**Task to carry out**
Your answer must hold only the lines below from the line containing "(* ===== verification/SimpleObfs.v ===== *)" through the line containing "application data records, and", each reproduced exactly.

_____

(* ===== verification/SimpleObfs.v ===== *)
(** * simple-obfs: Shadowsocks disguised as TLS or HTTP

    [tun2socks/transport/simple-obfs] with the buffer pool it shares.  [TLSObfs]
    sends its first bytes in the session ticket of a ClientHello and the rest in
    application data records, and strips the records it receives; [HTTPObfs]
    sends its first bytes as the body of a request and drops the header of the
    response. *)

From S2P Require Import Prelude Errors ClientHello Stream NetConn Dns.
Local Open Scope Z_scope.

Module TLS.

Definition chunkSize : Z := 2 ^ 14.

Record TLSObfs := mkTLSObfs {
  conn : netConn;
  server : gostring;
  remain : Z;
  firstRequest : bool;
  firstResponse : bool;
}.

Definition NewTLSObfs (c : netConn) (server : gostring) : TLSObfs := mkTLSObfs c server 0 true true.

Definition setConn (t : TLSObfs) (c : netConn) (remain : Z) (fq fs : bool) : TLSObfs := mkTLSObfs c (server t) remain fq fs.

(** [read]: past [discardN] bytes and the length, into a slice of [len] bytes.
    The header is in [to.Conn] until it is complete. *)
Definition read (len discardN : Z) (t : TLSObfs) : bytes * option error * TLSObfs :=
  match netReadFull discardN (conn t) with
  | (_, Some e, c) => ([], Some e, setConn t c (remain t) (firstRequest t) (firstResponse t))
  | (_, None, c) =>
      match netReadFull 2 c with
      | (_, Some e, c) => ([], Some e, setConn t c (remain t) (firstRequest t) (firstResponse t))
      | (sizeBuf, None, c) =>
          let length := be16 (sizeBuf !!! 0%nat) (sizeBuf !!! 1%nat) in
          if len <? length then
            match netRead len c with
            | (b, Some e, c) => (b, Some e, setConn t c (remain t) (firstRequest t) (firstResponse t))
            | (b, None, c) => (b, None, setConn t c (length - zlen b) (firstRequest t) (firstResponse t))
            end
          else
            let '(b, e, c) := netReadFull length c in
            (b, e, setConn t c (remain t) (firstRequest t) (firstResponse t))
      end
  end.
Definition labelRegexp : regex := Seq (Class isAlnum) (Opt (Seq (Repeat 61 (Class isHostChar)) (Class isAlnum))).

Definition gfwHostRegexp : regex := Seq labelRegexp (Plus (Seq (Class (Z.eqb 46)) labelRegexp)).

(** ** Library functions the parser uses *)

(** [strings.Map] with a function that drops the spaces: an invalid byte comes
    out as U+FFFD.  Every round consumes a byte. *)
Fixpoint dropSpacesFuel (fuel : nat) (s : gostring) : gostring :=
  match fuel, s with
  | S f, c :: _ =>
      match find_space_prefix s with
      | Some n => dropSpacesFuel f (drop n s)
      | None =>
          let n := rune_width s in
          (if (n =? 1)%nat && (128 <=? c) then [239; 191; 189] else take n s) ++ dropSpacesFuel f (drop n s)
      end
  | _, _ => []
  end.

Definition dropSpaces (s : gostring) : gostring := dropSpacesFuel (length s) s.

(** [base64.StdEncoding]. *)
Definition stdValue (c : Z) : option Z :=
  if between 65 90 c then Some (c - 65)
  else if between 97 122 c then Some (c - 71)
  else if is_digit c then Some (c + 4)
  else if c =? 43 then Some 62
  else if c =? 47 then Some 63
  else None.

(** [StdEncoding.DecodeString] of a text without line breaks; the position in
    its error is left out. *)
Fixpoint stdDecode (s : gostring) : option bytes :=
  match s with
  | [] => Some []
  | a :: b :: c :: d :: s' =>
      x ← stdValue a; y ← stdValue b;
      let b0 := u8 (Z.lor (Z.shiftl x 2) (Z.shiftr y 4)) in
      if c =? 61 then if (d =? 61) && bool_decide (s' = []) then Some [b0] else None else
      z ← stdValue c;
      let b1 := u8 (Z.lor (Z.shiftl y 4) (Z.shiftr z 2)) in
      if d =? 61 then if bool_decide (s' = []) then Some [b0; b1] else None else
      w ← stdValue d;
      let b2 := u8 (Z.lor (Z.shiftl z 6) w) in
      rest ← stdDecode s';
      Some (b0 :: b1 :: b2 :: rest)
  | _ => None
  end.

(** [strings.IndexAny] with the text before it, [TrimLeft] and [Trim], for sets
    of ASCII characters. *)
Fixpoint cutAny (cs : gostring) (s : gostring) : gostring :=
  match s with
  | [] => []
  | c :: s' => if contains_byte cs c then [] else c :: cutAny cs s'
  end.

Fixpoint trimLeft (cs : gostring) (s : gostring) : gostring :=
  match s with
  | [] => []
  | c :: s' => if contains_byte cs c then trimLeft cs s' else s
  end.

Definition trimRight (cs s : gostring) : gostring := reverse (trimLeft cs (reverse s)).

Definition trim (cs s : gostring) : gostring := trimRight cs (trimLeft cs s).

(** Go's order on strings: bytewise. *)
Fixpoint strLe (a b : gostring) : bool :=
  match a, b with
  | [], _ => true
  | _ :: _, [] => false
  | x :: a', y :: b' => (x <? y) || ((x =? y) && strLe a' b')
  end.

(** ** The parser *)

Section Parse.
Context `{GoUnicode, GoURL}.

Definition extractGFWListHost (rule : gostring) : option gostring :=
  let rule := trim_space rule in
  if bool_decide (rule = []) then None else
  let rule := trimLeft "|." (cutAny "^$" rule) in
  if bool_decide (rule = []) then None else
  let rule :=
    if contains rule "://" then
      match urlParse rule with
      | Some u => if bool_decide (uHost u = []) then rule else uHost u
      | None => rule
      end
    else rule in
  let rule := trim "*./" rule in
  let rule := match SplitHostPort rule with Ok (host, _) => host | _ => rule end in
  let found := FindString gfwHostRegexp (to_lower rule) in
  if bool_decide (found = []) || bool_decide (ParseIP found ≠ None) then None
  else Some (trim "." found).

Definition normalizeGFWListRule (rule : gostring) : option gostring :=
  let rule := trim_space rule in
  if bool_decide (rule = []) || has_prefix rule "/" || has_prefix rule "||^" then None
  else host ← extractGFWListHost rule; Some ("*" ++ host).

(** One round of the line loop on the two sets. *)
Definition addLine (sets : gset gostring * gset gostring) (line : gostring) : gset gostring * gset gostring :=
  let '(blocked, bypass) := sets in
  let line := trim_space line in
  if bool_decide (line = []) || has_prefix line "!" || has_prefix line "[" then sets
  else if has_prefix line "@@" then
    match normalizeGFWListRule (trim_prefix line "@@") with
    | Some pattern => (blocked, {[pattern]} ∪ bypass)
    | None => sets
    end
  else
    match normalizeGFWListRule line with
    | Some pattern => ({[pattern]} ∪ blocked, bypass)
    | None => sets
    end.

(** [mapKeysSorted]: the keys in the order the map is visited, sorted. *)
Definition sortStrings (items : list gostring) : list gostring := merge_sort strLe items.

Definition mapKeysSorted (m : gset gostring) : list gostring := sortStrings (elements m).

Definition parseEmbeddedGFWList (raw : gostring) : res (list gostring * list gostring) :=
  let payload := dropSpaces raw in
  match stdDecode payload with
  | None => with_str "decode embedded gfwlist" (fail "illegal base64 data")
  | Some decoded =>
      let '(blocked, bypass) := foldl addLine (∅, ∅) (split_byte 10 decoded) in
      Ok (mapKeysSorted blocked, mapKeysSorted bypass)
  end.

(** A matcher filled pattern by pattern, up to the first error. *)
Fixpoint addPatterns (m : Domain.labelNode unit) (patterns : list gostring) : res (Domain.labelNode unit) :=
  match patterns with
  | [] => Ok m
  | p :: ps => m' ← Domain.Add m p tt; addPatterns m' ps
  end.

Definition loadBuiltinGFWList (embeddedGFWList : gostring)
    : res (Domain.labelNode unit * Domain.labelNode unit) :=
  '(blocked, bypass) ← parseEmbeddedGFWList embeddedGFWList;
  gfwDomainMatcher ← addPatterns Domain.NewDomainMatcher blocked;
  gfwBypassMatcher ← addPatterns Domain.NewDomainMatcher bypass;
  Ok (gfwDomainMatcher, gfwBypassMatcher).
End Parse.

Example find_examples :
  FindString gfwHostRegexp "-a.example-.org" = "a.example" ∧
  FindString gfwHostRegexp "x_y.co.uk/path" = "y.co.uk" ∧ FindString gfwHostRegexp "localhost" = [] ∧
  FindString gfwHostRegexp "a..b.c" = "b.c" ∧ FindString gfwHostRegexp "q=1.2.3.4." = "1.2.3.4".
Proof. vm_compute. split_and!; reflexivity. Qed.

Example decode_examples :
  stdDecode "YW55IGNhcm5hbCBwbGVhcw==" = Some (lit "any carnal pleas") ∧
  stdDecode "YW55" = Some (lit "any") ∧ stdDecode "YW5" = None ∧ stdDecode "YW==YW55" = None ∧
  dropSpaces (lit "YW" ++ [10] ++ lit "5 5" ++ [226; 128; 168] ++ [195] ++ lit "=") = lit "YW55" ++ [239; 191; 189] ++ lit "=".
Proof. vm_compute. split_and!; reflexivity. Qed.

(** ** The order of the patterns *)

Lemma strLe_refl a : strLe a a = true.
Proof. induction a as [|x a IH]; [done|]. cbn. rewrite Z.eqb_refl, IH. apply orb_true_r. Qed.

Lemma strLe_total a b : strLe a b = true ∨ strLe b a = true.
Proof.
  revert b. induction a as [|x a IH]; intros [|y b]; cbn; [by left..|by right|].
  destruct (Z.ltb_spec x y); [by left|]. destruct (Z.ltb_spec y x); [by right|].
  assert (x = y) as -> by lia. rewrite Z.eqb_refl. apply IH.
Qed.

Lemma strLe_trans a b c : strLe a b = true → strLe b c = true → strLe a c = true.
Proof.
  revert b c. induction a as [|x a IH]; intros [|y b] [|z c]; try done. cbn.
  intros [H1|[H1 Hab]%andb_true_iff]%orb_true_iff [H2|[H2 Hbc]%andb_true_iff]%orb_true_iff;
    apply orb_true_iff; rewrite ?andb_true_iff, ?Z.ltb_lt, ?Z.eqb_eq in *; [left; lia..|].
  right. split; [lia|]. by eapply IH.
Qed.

_____

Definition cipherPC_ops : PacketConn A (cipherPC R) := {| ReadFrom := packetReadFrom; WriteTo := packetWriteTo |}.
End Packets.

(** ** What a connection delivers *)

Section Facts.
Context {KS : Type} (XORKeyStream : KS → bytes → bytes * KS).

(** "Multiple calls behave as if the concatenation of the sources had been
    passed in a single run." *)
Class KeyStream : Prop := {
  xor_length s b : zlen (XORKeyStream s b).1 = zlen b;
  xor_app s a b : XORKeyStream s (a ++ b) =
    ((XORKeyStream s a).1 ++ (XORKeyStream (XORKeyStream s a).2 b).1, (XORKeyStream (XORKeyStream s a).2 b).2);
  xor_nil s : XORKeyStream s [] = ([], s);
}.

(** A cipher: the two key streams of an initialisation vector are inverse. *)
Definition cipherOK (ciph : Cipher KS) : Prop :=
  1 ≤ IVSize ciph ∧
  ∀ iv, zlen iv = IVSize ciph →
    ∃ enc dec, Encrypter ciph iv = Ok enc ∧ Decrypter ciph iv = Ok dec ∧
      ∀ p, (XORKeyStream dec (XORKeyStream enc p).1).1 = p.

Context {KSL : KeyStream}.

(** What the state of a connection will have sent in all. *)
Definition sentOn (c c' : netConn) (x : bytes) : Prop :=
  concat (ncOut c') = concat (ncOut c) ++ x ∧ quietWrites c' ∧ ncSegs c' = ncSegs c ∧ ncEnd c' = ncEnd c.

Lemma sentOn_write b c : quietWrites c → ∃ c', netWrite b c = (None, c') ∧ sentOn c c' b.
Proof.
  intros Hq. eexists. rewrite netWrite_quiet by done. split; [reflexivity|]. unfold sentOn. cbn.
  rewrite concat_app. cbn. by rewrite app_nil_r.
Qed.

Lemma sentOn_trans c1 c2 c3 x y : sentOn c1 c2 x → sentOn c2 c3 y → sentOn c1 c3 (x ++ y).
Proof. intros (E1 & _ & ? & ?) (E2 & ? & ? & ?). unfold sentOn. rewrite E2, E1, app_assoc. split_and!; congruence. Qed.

_____

**Result of this task**
(* ===== verification/SimpleObfs.v ===== *)
(** * simple-obfs: Shadowsocks disguised as TLS or HTTP

    [tun2socks/transport/simple-obfs] with the buffer pool it shares.  [TLSObfs]
    sends its first bytes in the session ticket of a ClientHello and the rest in
    application data records, and strips the records it receives; [HTTPObfs]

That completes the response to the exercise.